Ora è chiaro perché un eventuale aggressore esterno non poteva esserci. Chi mai girerebbe per la valle con un pentolino in mano? Ed allora mi chiedo il motivo per cui Stefano Lorenzi non è stato condannato per favoreggiamento. Se fosse mancato un oggetto dalla casa i familiari lo avrebbero apertamente evidenziato, disse il Pg, quindi se fosse mancato un pentolino Stefano Lorenzi avrebbe dovuto dirlo... ma non l'ha detto. Però la Franzoni, per l'Accusa e la Corte, agì d'impeto e ne prese uno, individuato casualmente, facendolo poi sparire... pertanto mancava un pentolino. Ma suo marito non ha mai detto che qualcosa mancasse. Però la Franzoni è stata condannata, perciò il pentolino mancava e Stefano Lorenzi ha mentito. In questo caso i giudici avrebbero dovuto considerarlo colpevole quanto la moglie. Per quale motivo l'uomo è libero dato che ha omesso di parlare del pentolino mancante?

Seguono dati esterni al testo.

(** An integer, as the encoder writes it, reads back as itself when its
    digits are within the limit and the text after it does not go on with
    the number. *)
Lemma scan_number_int (max_digits : nat) (z : Z) (rest : str) :
  digits_allowed max_digits (int_digits_count z) = true ->
  number_ends rest = true ->
  scan_number max_digits (json_int z ++ rest) = Some (PInt z, rest).
Proof.
  intros Hdigits Hrest. destruct z as [|p|p].
  - change (json_int 0) with [0x30%N]. cbn [app]. unfold scan_number.
    cbn [N.eqb Pos.eqb is_digit N.leb N.compare Pos.compare Pos.compare_cont
         andb].
    rewrite (float_follows_ends rest Hrest).
    change (int_digits_count 0) with 1%nat in Hdigits. now rewrite Hdigits.
  - exact (scan_number_numeral max_digits p false rest Hdigits Hrest).
  - exact (scan_number_numeral max_digits p true rest Hdigits Hrest).
Qed.

(** Induction over values, with the property known of the elements of a list
    and of the values of a dict. *)
Lemma pyval_induction (P : pyval -> Prop) :
  P PNone ->
  (forall b, P (PBool b)) ->
  (forall z, P (PInt z)) ->
  (forall s, P (PStr s)) ->
  (forall l, Forall P l -> P (PList l)) ->
  (forall d, Forall (fun kx => P (snd kx)) d -> P (PDict d)) ->
  forall v, P v.
Proof.
  intros HNone HBool HInt HStr HList HDict.
  fix IH 1. intros [| b | z | s | l | d].
  - exact HNone.
  - apply HBool.
  - apply HInt.
  - apply HStr.
  - apply HList. induction l as [|x l IHl]; constructor; [apply IH | exact IHl].
  - apply HDict. induction d as [|[k x] d IHd]; constructor;
      [apply IH | exact IHd].
Qed.

Lemma json_encode_list (level : nat) (x : pyval) (xs : list pyval) :
  json_encode level (PList (x :: xs))
  = 0x5B%N :: newline_indent (S level) ++ json_encode (S level) x
    ++ encode_items level xs ++ newline_indent level ++ [0x5D%N].
Proof. reflexivity. Qed.

Lemma json_encode_dict (level : nat) (k : str) (x : pyval)
  (kxs : list (str * pyval)) :
  json_encode level (PDict ((k, x) :: kxs))
  = 0x7B%N :: newline_indent (S level) ++ json_string k ++ u ": "
    ++ json_encode (S level) x ++ encode_members level kxs
    ++ newline_indent level ++ [0x7D%N].
Proof. reflexivity. Qed.

Lemma json_size_list (l : list pyval) :
  json_size (PList l) = S (items_size l).
Proof.
  cbn [json_size]. f_equal.
Qed.

Lemma json_size_dict (d : list (str * pyval)) :
  json_size (PDict d) = S (members_size d).
Proof.
  cbn [json_size]. f_equal. unfold members_size.
  induction d as [|[k x] d IH]; [reflexivity|].
  cbn [fold_right snd]. now rewrite IH.
Qed.

Lemma is_value_list (l : list pyval) :
  is_value (PList l) = forallb is_value l.
Proof.
  cbn [is_value]. induction l as [|x l IH]; [reflexivity|].
  cbn [forallb]. now rewrite IH.
Qed.

Lemma is_value_dict (d : list (str * pyval)) :
  is_value (PDict d)
  = distinct (map fst d) && forallb (fun kx => is_value (snd kx)) d.
Proof.
  cbn [is_value]. f_equal. induction d as [|[k x] d IH]; [reflexivity|].
  cbn [forallb snd]. now rewrite IH.
Qed.

Lemma dump_error_list (max_digits : nat) (x : pyval) (l : list pyval) :
  dump_error max_digits (PList (x :: l))
  = first_error (dump_error max_digits x) (dump_error max_digits (PList l)).
Proof. reflexivity. Qed.

Lemma dump_error_dict (max_digits : nat) (k : str) (x : pyval)
  (d : list (str * pyval)) :
  dump_error max_digits (PDict ((k, x) :: d))
  = first_error (if utf8_encodable k then None else Some UnicodeEncodeError)
      (first_error (dump_error max_digits x)
                   (dump_error max_digits (PDict d))).
Proof. reflexivity. Qed.

Lemma first_error_none (a b : option exn) :
  first_error a b = None -> a = None /\ b = None.
Proof. destruct a; [discriminate|]. cbn. auto. Qed.

Lemma is_digit_range (c : N) : is_digit c = true -> (0x30 <= c <= 0x39)%N.
Proof.
  unfold is_digit. intros [H1 H2]%andb_true_iff.
  apply N.leb_le in H1, H2. lia.
Qed.

Lemma json_int_starts (z : Z) :
  exists c t, json_int z = c :: t /\ (is_digit c = true \/ c = 0x2D%N).
Proof.
  destruct z as [|p|p].
  - exists 0x30%N, []. split; [reflexivity|now left].
  - unfold json_int. cbn [Z.to_int]. pose proof (to_uint_head p) as H.
    destruct (Pos.to_uint p); try contradiction; cbn [uint_chars];
      eexists _, _; (split; [reflexivity|now left]).
  - unfold json_int. cbn [Z.to_int]. eexists _, _.
    split; [reflexivity|now right].
Qed.

(** A value never starts with whitespace or a closing bracket. *)
Lemma json_encode_head (level : nat) (v : pyval) :
  exists c t,
    json_encode level v = c :: t
    /\ json_space c = false /\ (c =? 0x5D)%N = false /\ (c =? 0x7D)%N = false.
Proof.
  destruct v as [|[|]|z|s|[|x xs]|[|[k x] kxs]];
    try (eexists _, _; split; [reflexivity|]; repeat split; reflexivity).
  destruct (json_int_starts z) as (c & t & Hz & Hc).
  exists c, t. split; [exact Hz|].
  assert (Hr : (0x2D <= c <= 0x39)%N)
    by (destruct Hc as [Hc%is_digit_range | ->]; lia).
  unfold json_space. repeat split;
    repeat (apply orb_false_iff; split); apply N.eqb_neq; lia.
Qed.

Lemma skip_ws_head (c : N) (t : str) :
  json_space c = false -> skip_ws (c :: t) = c :: t.
Proof. intros H. cbn [skip_ws]. now rewrite H. Qed.

Lemma skip_ws_encoded (level : nat) (v : pyval) (rest : str) :
  skip_ws (json_encode level v ++ rest) = json_encode level v ++ rest.
Proof.
  destruct (json_encode_head level v) as (c & t & -> & Hc & _).
  now apply skip_ws_head.
Qed.

(** A text that starts as a number is read by [scan_number]. *)
Lemma parse_value_number (max_digits fuel : nat) (c : N) (t : str) :
  is_digit c = true \/ c = 0x2D%N ->
  parse_value max_digits (S fuel) (c :: t) = scan_number max_digits (c :: t).
Proof.
  intros Hc.
  assert (Hr : (0x2D <= c <= 0x39)%N)
    by (destruct Hc as [Hc%is_digit_range | ->]; lia).
  cbn [parse_value].
  replace (c =? 0x22)%N with false by (symmetry; apply N.eqb_neq; lia).
  replace (c =? 0x7B)%N with false by (symmetry; apply N.eqb_neq; lia).
  replace (c =? 0x5B)%N with false by (symmetry; apply N.eqb_neq; lia).
  change (u "null") with (0x6E%N :: u "ull").
  change (u "true") with (0x74%N :: u "rue").
  change (u "false") with (0x66%N :: u "alse").
  cbn [after_prefix].
  replace (0x6E =? c)%N with false by (symmetry; apply N.eqb_neq; lia).
  replace (0x74 =? c)%N with false by (symmetry; apply N.eqb_neq; lia).
  replace (0x66 =? c)%N with false by (symmetry; apply N.eqb_neq; lia).
  reflexivity.
Qed.

Section ReadBack.

Variable max_digits : nat.

Lemma parse_elements_encoded (level : nat) (rest : str) (xs : list pyval) :
  forall (x : pyval) (acc : list pyval) (fuel : nat),
    Forall (reads_back max_digits) (x :: xs) ->
    forallb is_value (x :: xs) = true ->
    dump_error max_digits (PList (x :: xs)) = None ->
    (items_size (x :: xs) <= fuel)%nat ->
    parse_elements max_digits fuel
      (json_encode (S level) x ++ encode_items level xs
       ++ newline_indent level ++ 0x5D%N :: rest) acc
    = Some (PList (acc ++ x :: xs), rest).
Proof.
  induction xs as [|y ys IH]; intros x acc fuel Hall Hval Herr Hfuel;
    inversion Hall as [|? ? Hx Hrest]; subst;
    cbn [forallb] in Hval; apply andb_true_iff in Hval as [Hvx Hvrest];
    rewrite dump_error_list in Herr;
    apply first_error_none in Herr as [Hex Herest];
    cbn [items_size fold_right] in Hfuel;
    destruct fuel as [|fuel]; try lia; cbn [parse_elements].
  - cbn [encode_items app].
    rewrite (Hx (S level) fuel); [|assumption|assumption|lia|reflexivity].
    rewrite skip_ws_indent. cbn [skip_ws json_space N.eqb Pos.eqb orb].
    reflexivity.
  - cbn [encode_items]. cbn [app].
    rewrite (Hx (S level) fuel); [|assumption|assumption|lia|reflexivity].
    cbn [skip_ws json_space N.eqb Pos.eqb orb].
    rewrite <- !app_assoc, skip_ws_indent, skip_ws_encoded.
    rewrite (IH y (acc ++ [x]) fuel Hrest Hvrest Herest).
    + now rewrite <- app_assoc.
    + cbn [items_size fold_right]. lia.
Qed.

Lemma dict_set_fresh (acc : list (str * pyval)) (k : str) (v : pyval) :
  forallb (fun k' => negb (str_eqb k' k)) (map fst acc) = true ->
  dict_set acc k v = acc ++ [(k, v)].
Proof.
  induction acc as [|[k' v'] acc IH]; [reflexivity|].
  cbn [map fst forallb dict_set app].
  intros [Hk Hacc]%andb_true_iff. apply negb_true_iff in Hk.
  now rewrite Hk, IH.
Qed.

Lemma distinct_app_fresh (before : list str) (k : str) (later : list str) :
  distinct (before ++ k :: later) = true ->
  forallb (fun k' => negb (str_eqb k' k)) before = true.
Proof.
  induction before as [|a before IH]; [reflexivity|].
  cbn [app distinct forallb]. intros [Ha Hd]%andb_true_iff.
  rewrite (IH Hd), andb_true_r. apply negb_true_iff in Ha.
  rewrite existsb_app in Ha. apply orb_false_iff in Ha as [_ Ha].
  cbn [existsb] in Ha. apply orb_false_iff in Ha as [Ha _]. now rewrite Ha.
Qed.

Vediamo, forse il Pg sapeva qualcosa in più, leggiamolo.

"Quanto poi alla questione sollevata dalla difesa circa il mancato ritrovamento dell'arma, se è vero che gli operanti hanno compiuto una accurata indagine in tal senso, il che sembrerebbe all'apparenza favorire l'assunto difensivo dell'allontanamento da parte di un presunto aggressore esterno in possesso dell'arma sporca di sangue, il dubbio avanzato dal difensore non è tale da svilire la portata accusatoria dell'elemento indiziario in esame, a fronte della concreta possibilità avuta dalla Franzoni di provvedere all'occultamento del mezzo impiegato per uccidere il figlio; basti pensare al lasso temporale avuto a sua disposizione al momento del rientro in casa, dopo aver accompagnato Davide alla fermata dell'autobus, ovvero tra le ore 8.24/25 e le 8.27, lasso temporale che se non è stato verosimilmente congruo per attuare l'azione omicida assume rilievo per una mera attività di occultamento di un oggetto, magari già precedentemente lavato o avvolto in qualche indumento per evitare che lasciasse tracce". L'occasione per la Franzoni, effettivamente esistita nella fase successiva ai soccorsi, di allontanarsi dalla propria abitazione, azzera il valore di un'affermazione, che rimane solo teorica, dell'impossibilità materiale da parte della prevenuta di aver proceduto a far sparire l'arma, tanto più che risponde ad una regola di comune esperienza il fatto che una donna, allorché esca di casa, porti con sé una borsa che, nella specie, doveva identificarsi con lo zainetto di cui l'indagata ha ripetutamente parlato nelle proprie dichiarazioni".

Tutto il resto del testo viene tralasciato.